It sounds like you may be buying an air compressor. If so:
Yes. Compressors are rated at a Flow and a Pressure. Yes they will deliver higher flows with lower discharge pressures. How much more depends on the design and or type of compressor.
I prefer to preface flow units with FAD (Free air delivery) rather than SCFM, CFM, ICFM, etc. One cubic foot of free air at atmospheric conditions is pulled into the compressor, compressed to 100 PSI and delivered out the machine, to the pipe, in one minute would define a machine rated for 1 CFM FAD @ 100 PSI.
Compressor manufacturers, or their marketing departments, use the ICFM, CFM, SCFM terminologies to confuse buyers. Period. There is no standard for what ICFM, SCFM, CFM means across the various vendors. Some say ICFM is the inlet to compression chamber, neglecting inlet filter. Some say it includes the inlet filter. Some say CFM is from inlet filter to aftercooler. Some say SCFM is inlet filter to separator and some say this is ICFM. Blah blah blah blah blah. It is all smoke and mirrors.

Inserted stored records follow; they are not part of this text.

(* ===== verification/Startup.v ===== *)
(** * Starting the gateway (cmd/maas-gateway/main.go)

    How the gateway comes up: it waits a bounded time for the control-plane
    database, brings the tenant schema up to date, refuses to serve when
    row-level security would not hold, and wires the plugins; and how it follows
    the configuration notifications until they end.  [wireMaaS] is the whole
    sequence with its error paths; a constructor or a call of a component that
    can fail without an effect here is [construct].  The third-party server, its
    store and the migrator are interfaces. *)
From S2P Require Import TenantUsage.
From S2P Require Import Prelude GoStrings Sql Redis Cipher ConfigBus TenantScope Isolation Catalog Migrate MigrateSpec TenantSchema Preflight RedisKV InternalApi Settings.

(** ** Waiting for the database

    One attempt: the errors of gorm.Open, of db.DB() and of the ping. *)
Record Dial := mkDial { dl_open : option error; dl_pool : option error; dl_ping : option error }.

Definition answers (d : Dial) : bool :=
  match dl_open d, dl_pool d, dl_ping d with None, None, None => true | _, _, _ => false end.

(** What [last] holds after a failed attempt. *)
Definition last_error (d : Dial) (last : option error) : option error :=
  match dl_open d with
  | Some err => Some err
  | None => match dl_pool d with Some _ => last | None => dl_ping d end
  end.

(** The loop, up to [limit] attempts: the attempt that answered, or the error.
    [wait attempt] is what the select gives after it: the context's error when
    it is done, nothing when the two seconds are over. *)
Fixpoint open_loop (fuel : nat) (limit : Z) (unavailable : string) (dial : Z -> Dial) (wait : Z -> option error)
    (attempt : Z) (last : option error) : option (error + Z) :=
  match fuel with
  | O => None
  | S fuel =>
      if limit <? attempt then
        Some (inl (match last with Some e => Wrap unavailable e | None => New unavailable end)) else
      if answers (dial attempt) then Some (inr attempt) else
      match wait attempt with
      | Some e => Some (inl e)
      | None => open_loop fuel limit unavailable dial wait (attempt + 1) (last_error (dial attempt) last)
      end
  end.

Definition openControlDatabase (dial : Z -> Dial) (wait : Z -> option error) : option (error + Z) :=
  open_loop 31 30 "maas-gateway: control database unavailable: %w" dial wait 1 None.

(** The control plane's (cmd/maas-api/main.go) is the same loop with 60. *)
Definition openDatabase (dial : Z -> Dial) (wait : Z -> option error) : option (error + Z) :=
  open_loop 61 60 "postgres unavailable: %w" dial wait 1 None.

(** ** Following notifications *)
Section Consumer.
  Context {E : Type}.
  Variable reload : E -> string -> Z -> option error * E.

(** What the select takes: the end of the context, a notification or an error,
    or the closing of either channel. *)
Inductive event :=
| ContextDone
| Notified (n : Notification)
| NotificationsClosed
| Failed (e : error)
| ErrorsClosed.

(** The two channel variables, [false] once nil, and the node. *)
Record Consumer := mkConsumer { cs_notifications : bool; cs_errs : bool; cs_node : @Reconciler E }.

(** An event of a nil channel is never taken. *)
Fixpoint consumeConfigNotifications (events : list event) (c : Consumer) : Consumer * bool :=
  if negb (cs_notifications c || cs_errs c) then (c, true) else
  match events with
  | [] => (c, false)
  | ContextDone :: _ => (c, true)
  | Notified n :: events =>
      consumeConfigNotifications events
        (if cs_notifications c
         then mkConsumer true (cs_errs c) (Observe reload (cs_node c) (nt_TenantID n) (nt_Generation n)).2 else c)
  | NotificationsClosed :: events => consumeConfigNotifications events (mkConsumer false (cs_errs c) (cs_node c))
  | Failed _ :: events => consumeConfigNotifications events c
  | ErrorsClosed :: events => consumeConfigNotifications events (mkConsumer (cs_notifications c) false (cs_node c))
  end.

End Consumer.

(** ** Wiring *)
Inductive Placement := PreBuiltin | PostBuiltin.

Section Wire.
  Context `{Sql} `{!Migrator} `{GoUnicode} `{KvRuntime} `{!Sha256}.

(** What start-up brings about: the database with its role, and what is open,
    running, installed or registered. *)
Record Boot := mkBoot {
  bt_server : Server; bt_controlDB : bool; bt_projection : bool; bt_redis : bool;
  bt_routes : bool; bt_filter : bool; bt_plugins : list (string * Placement * Z); bt_usage : option Plugin }.

Definition on_server : field Boot Server :=
  Field bt_server (fun s w => mkBoot s (bt_controlDB w) (bt_projection w) (bt_redis w) (bt_routes w) (bt_filter w) (bt_plugins w) (bt_usage w)).
Definition on_pg : field Boot Pg :=
  Field (fun w => sv_Db (bt_server w))
    (fun d w => fset on_server (mkServer (sv_Dialect (bt_server w)) (sv_User (bt_server w)) (sv_Roles (bt_server w)) d) w).

Definition set_resources (db projection redis : bool) (w : Boot) : Boot :=
  mkBoot (bt_server w) db projection redis (bt_routes w) (bt_filter w) (bt_plugins w) (bt_usage w).
Definition set_installed (routes filter : bool) (w : Boot) : Boot :=
  mkBoot (bt_server w) (bt_controlDB w) (bt_projection w) (bt_redis w) routes filter (bt_plugins w) (bt_usage w).
Definition set_usage (p : Plugin) (w : Boot) : Boot :=
  mkBoot (bt_server w) (bt_controlDB w) (bt_projection w) (bt_redis w) (bt_routes w) (bt_filter w) (bt_plugins w) (Some p).

Definition closeDB : M Boot unit := effect (fun w => (tt, set_resources false (bt_projection w) (bt_redis w) w)).
Definition cancelProjection : M Boot unit := effect (fun w => (tt, set_resources (bt_controlDB w) false (bt_redis w) w)).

Make the vendor show you FAD at a defined pressure, with defined atmospheric conditions (Temp, Relative Humidity) and make sure it includes ALL the components you intend to buy (inlet filter, oil separator, separator element, aftercooler, afterfilter, etc, etc, etc). This is the only way to compare two machines apples to apples. Some manufacturers are famous for showing horsepower at a point (defined by FAD and pressure) and comparing it to a competitor. However they will neglect to tell the customer that their data doesn't include pressure/flow drops through various components standard on the package.